Exposure, safety, and efficacy data from the two everolimus randomized, double-blind phase 3 trials were evaluated to identify a therapeutic concentration range applicable in de novo kidney transplantation. A total of 695 evaluable everolimus-treated patients received either 0.75 or 1.5 mg bid in addition to corticosteroids and cyclosporine (troughs 150–400 ng/ml in month 1 and 100–300 ng/ml thereafter). A total of 3355 everolimus trough levels (Cmin) were obtained in weeks 1 and 2 and months 1, 2, 3, and 6 after transplantation. Each patient’s average Cmin was calculated and the values were divided into quintiles: 1.0–3.4, 3.5–4.5, 4.6–5.7, 5.8–7.7, 7.8–15.0 ng/ml (139 patients per quintile). Efficacy was freedom from biopsy-confirmed acute rejection. Safety measures were maximum total cholesterol and triglyceride levels and minimum leukocyte and platelet counts.
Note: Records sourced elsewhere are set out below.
Definition tab_resetTimer (i : ι) (t : tab) : tab :=
  let timers := tab_clearTimeout (t_timeoutId t i) (t_live t) in
  if keep_polling (t_comp t i) then {|
    t_comp := t_comp t; t_timeoutId := <[i := Some (t_next t)]> (t_timeoutId t);
    t_live := (t_next t, i) :: timers; t_inflight := t_inflight t; t_next := Datatypes.S (t_next t) |}
  else {|
    t_comp := t_comp t; t_timeoutId := t_timeoutId t; t_live := timers;
    t_inflight := t_inflight t; t_next := t_next t |}.

Definition tab_set_comp (i : ι) (s : S i) (t : tab) : tab := {|
  t_comp := dupdate i s (t_comp t); t_timeoutId := t_timeoutId t; t_live := t_live t;
  t_inflight := t_inflight t; t_next := t_next t |}.

Definition tab_answer (i : ι) (o : S i → outcome (S i)) (t : tab) : tab :=
  let t := {| t_comp := t_comp t; t_timeoutId := t_timeoutId t; t_live := t_live t;
              t_inflight := <[i := Nat.pred (t_inflight t i)]> (t_inflight t); t_next := t_next t |} in
  match o (t_comp t i) with
  | Done s => tab_resetTimer i (tab_set_comp i s t)
  | Escaped s => tab_set_comp i s t
  end.

Definition tab_fire (u : nat) (i : ι) (t : tab) : tab :=
  tab_refreshLoop i {| t_comp := t_comp t; t_timeoutId := t_timeoutId t;
                       t_live := List.filter (λ v, negb (v.1 =? u)) (t_live t);
                       t_inflight := t_inflight t; t_next := t_next t |}.

(** [ReactDOM.render] of all components: each has sent its first request. *)
Definition tab_mounted : tab := {|
  t_comp i := on_refresh poll_init; t_timeoutId _ := None; t_live := []; t_inflight _ := 1; t_next := 0 |}.

(** A step of component [i]. *)
Inductive component_step (i : ι) : tab → tab → Prop :=
| tab_step_fire t u : (u, i) ∈ t_live t → component_step i t (tab_fire u i t)
| tab_step_response t r : 0 < t_inflight t i → component_step i t (tab_answer i (on_response r) t)
| tab_step_failure t now : 0 < t_inflight t i → component_step i t (tab_answer i (on_failure now) t)
| tab_step_user t s : on_user (t_comp t i) s → component_step i t (tab_set_comp i s t).

Definition tab_step (t t' : tab) : Prop := ∃ i, component_step i t t'.
Definition tab_reachable (t : tab) : Prop := rtc tab_step tab_mounted t.

(** ** What one component sees *)

Definition owned (i : ι) (l : list (nat * ι)) : list nat :=
  map fst (List.filter (λ u, bool_decide (u.2 = i)) l).

Definition project (i : ι) (t : tab) : page (S i) := {|
  comp := t_comp t i; timeoutId := t_timeoutId t i; live := owned i (t_live t);
  inflight := t_inflight t i; next_timer := t_next t |}.

Lemma elem_of_owned u i l : u ∈ owned i l ↔ (u, i) ∈ l.
Proof.
  unfold owned. rewrite list_elem_of_In, in_map_iff, list_elem_of_In. split.
  - intros ([v j] & <- & [Hin Hj]%filter_In). by apply bool_decide_eq_true in Hj as <-.
  - intros Hin. exists (u, i). split; [done|]. apply filter_In. split; [done|]. by apply bool_decide_eq_true.
Qed.

Lemma owned_remove i u l :
  owned i (List.filter (λ v, negb (v.1 =? u)) l) = List.filter (λ v, negb (v =? u)) (owned i l).
Proof.
  unfold owned. induction l as [|[v j] l IH]; [done|]. simpl.
  destruct (v =? u) eqn:E, (bool_decide (j = i)) eqn:Ej; simpl; rewrite ?E, ?Ej; simpl; by rewrite ?IH.
Qed.

Lemma owned_clear i id l : owned i (tab_clearTimeout id l) = clearTimeout id (owned i l).
Proof. destruct id as [u|]; [apply owned_remove|done]. Qed.

Lemma project_refreshLoop i t : project i (tab_refreshLoop i t) = refreshLoop (project i t).
Proof.
  unfold project, tab_refreshLoop, refreshLoop. simpl. by rewrite dupdate_same, fn_lookup_insert, owned_clear.
Qed.

Lemma project_resetTimer i t : project i (tab_resetTimer i t) = resetTimer (project i t).
Proof.
  unfold project, tab_resetTimer, resetTimer. simpl. destruct (keep_polling (t_comp t i)); simpl.
  - rewrite fn_lookup_insert. unfold owned at 1. simpl. rewrite bool_decide_true by done. simpl.
    fold (owned i (tab_clearTimeout (t_timeoutId t i) (t_live t))). by rewrite owned_clear.
  - by rewrite owned_clear.
Qed.

Lemma project_set_comp i s t : project i (tab_set_comp i s t) = set_comp s (project i t).
Proof. unfold project, tab_set_comp, set_comp. simpl. by rewrite dupdate_same. Qed.

Lemma project_answer i o t : project i (tab_answer i o t) = answer o (project i t).
Proof.
  unfold tab_answer, answer. simpl.
  destruct (o (t_comp t i)); rewrite ?project_resetTimer, project_set_comp; unfold project; simpl;
    by rewrite fn_lookup_insert.
Qed.

Lemma project_fire i u t : project i (tab_fire u i t) = fire u (project i t).
Proof. unfold tab_fire, fire. rewrite project_refreshLoop. unfold project. simpl. by rewrite owned_remove. Qed.

(** A step of one component is the same step of its page. *)
Lemma project_step i t t' : component_step i t t' → step (project i t) (project i t').
Proof.
  intros Hs. destruct Hs as [t u Hin|t r Hi|t now Hi|t s Hu].
  - rewrite project_fire. constructor. by apply elem_of_owned.
  - rewrite project_answer. by constructor.
  - rewrite project_answer. by constructor.
  - rewrite project_set_comp. by constructor.
Qed.

(** Conversely, whatever a component can do on a page of its own, it can do on the tab. *)
Lemma project_enabled i t p' : step (project i t) p' → ∃ t', component_step i t t' ∧ project i t' = p'.
Proof.
  remember (project i t) as p eqn:Ep. intros Hs. destruct Hs as [p u Hin|p r Hi|p now Hi|p s Hu]; subst p.
  - exists (tab_fire u i t). rewrite project_fire. split; [|done]. constructor. by apply elem_of_owned.
  - exists (tab_answer i (on_response r) t). rewrite project_answer. split; [|done]. by constructor.
  - exists (tab_answer i (on_failure now) t). rewrite project_answer. split; [|done]. by constructor.
  - exists (tab_set_comp i s t). rewrite project_set_comp. split; [|done]. by constructor.
Qed.

(** ** Components do not interfere *)

(** Each component follows the protocol, and no two of them remember the same timer. *)
Record tab_exclusive (t : tab) : Prop := {
  te_each i : exclusive (project i t);
  te_distinct i j u : t_timeoutId t i = Some u → t_timeoutId t j = Some u → i = j;
}.

(** Nothing but the counter of timers has changed for component [j]. *)
Record undisturbed (j : ι) (t t' : tab) : Prop := {
  un_comp : t_comp t' j = t_comp t j;
  un_timeoutId : t_timeoutId t' j = t_timeoutId t j;
  un_live : owned j (t_live t') = owned j (t_live t);
  un_inflight : t_inflight t' j = t_inflight t j;
  un_next : t_next t ≤ t_next t';
}.

Lemma undisturbed_trans j t1 t2 t3 : undisturbed j t1 t2 → undisturbed j t2 t3 → undisturbed j t1 t3.
Proof. intros [] []. split; try congruence. lia. Qed.

Lemma undisturbed_abs j t t' : undisturbed j t t' → abs (project j t') = abs (project j t).
Proof.
  intros [Hc _ Hl Hi _]. unfold abs, phase_of, project. simpl. by rewrite Hc, Hl, Hi.
Qed.

Lemma undisturbed_exclusive j t t' : undisturbed j t t' → exclusive (project j t) → exclusive (project j t').
Proof.
  intros [Hc Ht Hl Hi Hn] [E1 E2 E3]. split; simpl in *; rewrite ?Ht, ?Hl, ?Hi; [done..|].
  intros u Hu. specialize (E3 u Hu). lia.
Qed.

(** Clearing the timer of one component leaves the timers of the others. *)
Lemma clear_other j id l : (∀ v, v ∈ owned j l → id ≠ Some v) → owned j (tab_clearTimeout id l) = owned j l.
Proof.
  intros Hl. rewrite owned_clear. destruct id as [u|]; [|done]. simpl.
  apply List.forallb_filter_id, forallb_forall. intros v Hv%list_elem_of_In.
  apply negb_true_iff, Nat.eqb_neq. intros ->. by apply (Hl u).
Qed.

Lemma other_timer t i j v : tab_exclusive t → i ≠ j → v ∈ owned j (t_live t) → t_timeoutId t i ≠ Some v.
Proof. intros [He Hd] Hij Hv Hi. apply Hij. eapply Hd; [exact Hi|]. by apply (ex_named _ (He j)). Qed.

Lemma undisturbed_refl j t : undisturbed j t t.
Proof. by split. Qed.

Lemma undisturbed_set_comp i j s t : i ≠ j → undisturbed j t (tab_set_comp i s t).
Proof. intros Hij. split; simpl; try done. by apply dupdate_other. Qed.

Lemma undisturbed_refreshLoop i j t :
  i ≠ j → (∀ v, v ∈ owned j (t_live t) → t_timeoutId t i ≠ Some v) → undisturbed j t (tab_refreshLoop i t).
Proof.
  intros Hij Hv. split; simpl; try done; [by apply dupdate_other|by apply clear_other|].
  by rewrite fn_lookup_insert_ne.
Qed.

Lemma undisturbed_resetTimer i j t :
  i ≠ j → (∀ v, v ∈ owned j (t_live t) → t_timeoutId t i ≠ Some v) → undisturbed j t (tab_resetTimer i t).
Proof.
  intros Hij Hv. unfold tab_resetTimer. destruct (keep_polling _); split; simpl; try done; try lia.
  - by rewrite fn_lookup_insert_ne.
  - unfold owned at 1. simpl. rewrite bool_decide_false by done. simpl. by apply clear_other.
  - by apply clear_other.
Qed.

Lemma step_undisturbed i j t t' : tab_exclusive t → i ≠ j → component_step i t t' → undisturbed j t t'.
Proof.
  intros Hex Hij Hs.
  assert (∀ o, undisturbed j t (tab_answer i o t)) as Ha.
  { intros o. unfold tab_answer. simpl.
    assert (∀ s, undisturbed j t (tab_set_comp i s {| t_comp := t_comp t; t_timeoutId := t_timeoutId t;
      t_live := t_live t; t_inflight := <[i := Nat.pred (t_inflight t i)]> (t_inflight t); t_next := t_next t |})) as Hc.
    { intros s. split; simpl; try done; [by apply dupdate_other|by rewrite fn_lookup_insert_ne]. }
    destruct (o (t_comp t i)); [|done]. eapply undisturbed_trans; [apply Hc|].
    apply undisturbed_resetTimer; [done|]. intros v. simpl. by apply other_timer. }
  destruct Hs as [t u Hin|t r Hi|t now Hi|t s Hu]; [|done..|by apply undisturbed_set_comp].
  apply elem_of_owned in Hin. pose proof (ex_named _ (te_each _ Hex i) u Hin) as Hid. simpl in Hid.
  assert (owned j (List.filter (λ v, negb (v.1 =? u)) (t_live t)) = owned j (t_live t)) as Hl.
  { apply (clear_other j (Some u)). intros v Hv. rewrite <-Hid. by eapply other_timer. }
  eapply undisturbed_trans; [|apply undisturbed_refreshLoop; [done|]].
  - split; simpl; done.
  - simpl. rewrite Hl. intros v. by apply other_timer.
Qed.

(** The identifiers that a component newly remembers are fresh. *)
Lemma step_timeoutId i t t' :
  component_step i t t' →
  t_timeoutId t' i = t_timeoutId t i ∨ t_timeoutId t' i = Some (t_next t).
Proof.
  assert (∀ o, t_timeoutId (tab_answer i o t) i = t_timeoutId t i ∨
               t_timeoutId (tab_answer i o t) i = Some (t_next t)) as Ha.
  { intros o. unfold tab_answer. simpl. destruct (o (t_comp t i)); [|by left].
    unfold tab_resetTimer. destruct (keep_polling _); simpl; [right; by rewrite fn_lookup_insert|by left]. }
  intros Hs. destruct Hs; auto.
Qed.

Lemma tab_exclusive_step t t' : tab_exclusive t → tab_step t t' → tab_exclusive t'.
Proof.
  intros Hex [i Hs].
  assert (∀ j u, t_timeoutId t j = Some u → u < t_next t) as Hfresh
    by (intros j u Hu; by apply (ex_fresh _ (te_each _ Hex j))).
  assert (∀ j, i ≠ j → undisturbed j t t') as Hun by (intros j Hij; by apply (step_undisturbed i)).
  assert (∀ j u, i ≠ j → t_timeoutId t' i = Some u → t_timeoutId t' j = Some u → False) as Hne.
  { intros j u Hij Hi Hj. rewrite (un_timeoutId _ _ _ (Hun j Hij)) in Hj.
    destruct (step_timeoutId i t t' Hs) as [E|E]; rewrite E in Hi.
    - by apply Hij, (te_distinct _ Hex i j u).
    - injection Hi as <-. apply Hfresh in Hj. lia. }
  split.
  - intros j. destruct (decide (i = j)) as [<-|Hij].
    + eapply exclusive_step; [by apply (te_each t)|]. by apply project_step.
    + eapply undisturbed_exclusive; [by apply Hun|]. by apply (te_each t).
  - intros j k u Hj Hk. destruct (decide (i = j)) as [<-|Hij], (decide (i = k)) as [<-|Hik]; try done.
    + exfalso. by eapply (Hne k).
    + exfalso. by eapply (Hne j).
    + rewrite (un_timeoutId _ _ _ (Hun j Hij)) in Hj. rewrite (un_timeoutId _ _ _ (Hun k Hik)) in Hk.
      by apply (te_distinct _ Hex j k u).
Qed.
A sigmoid exposure-response model was used to test the significance of these Cmin-efficacy and Cmin-safety relationships. Freedom from acute rejection was significantly related to Cmin with an incidence of 68% at 1.0–3.4 ng/ml, 81–86% at 3.5–7.7 ng/ml, and 91% at 7.8–15.0 ng/ml (P =0.03). The incidence of hypercholesterolemia, defined as >6.5 mmol/liter, ranged from 76 to 87% over the exposure range without a significant relation to Cmin (P =0.37). The incidence of hypertriglyceridemia, defined as >2.9 mmol/liter, rose from 59 to 77% across the exposure groups (P =0.02). Leukocytopenia, defined as <4×109/liter, occurred in 11–19% of patients across the exposure quintiles showing no relationship to Cmin (P =0.76). The incidence of thrombocytopenia, defined as <100×109/liter, occurred in ≤10% of patients in the first 3 Cmin quintiles and was 14 and 17% in Cmin quintiles 4 and 5 (P =0.21). A significantly increased risk of acute rejection was observed at everolimus trough levels <3 ng/ml. This is a lower therapeutic concentration limit when everolimus is used with conventionally dosed cyclosporine. Because hyperlipidemias responded to counter-measure therapies and thrombocytopenia had an overall low incidence of 12%, everolimus-related adverse events were manageable up to the highest troughs observed in this population of 15 ng/ml. An upper therapeutic concentration limit is likely more than15 ng/ml but a precise value could not be derived from these data.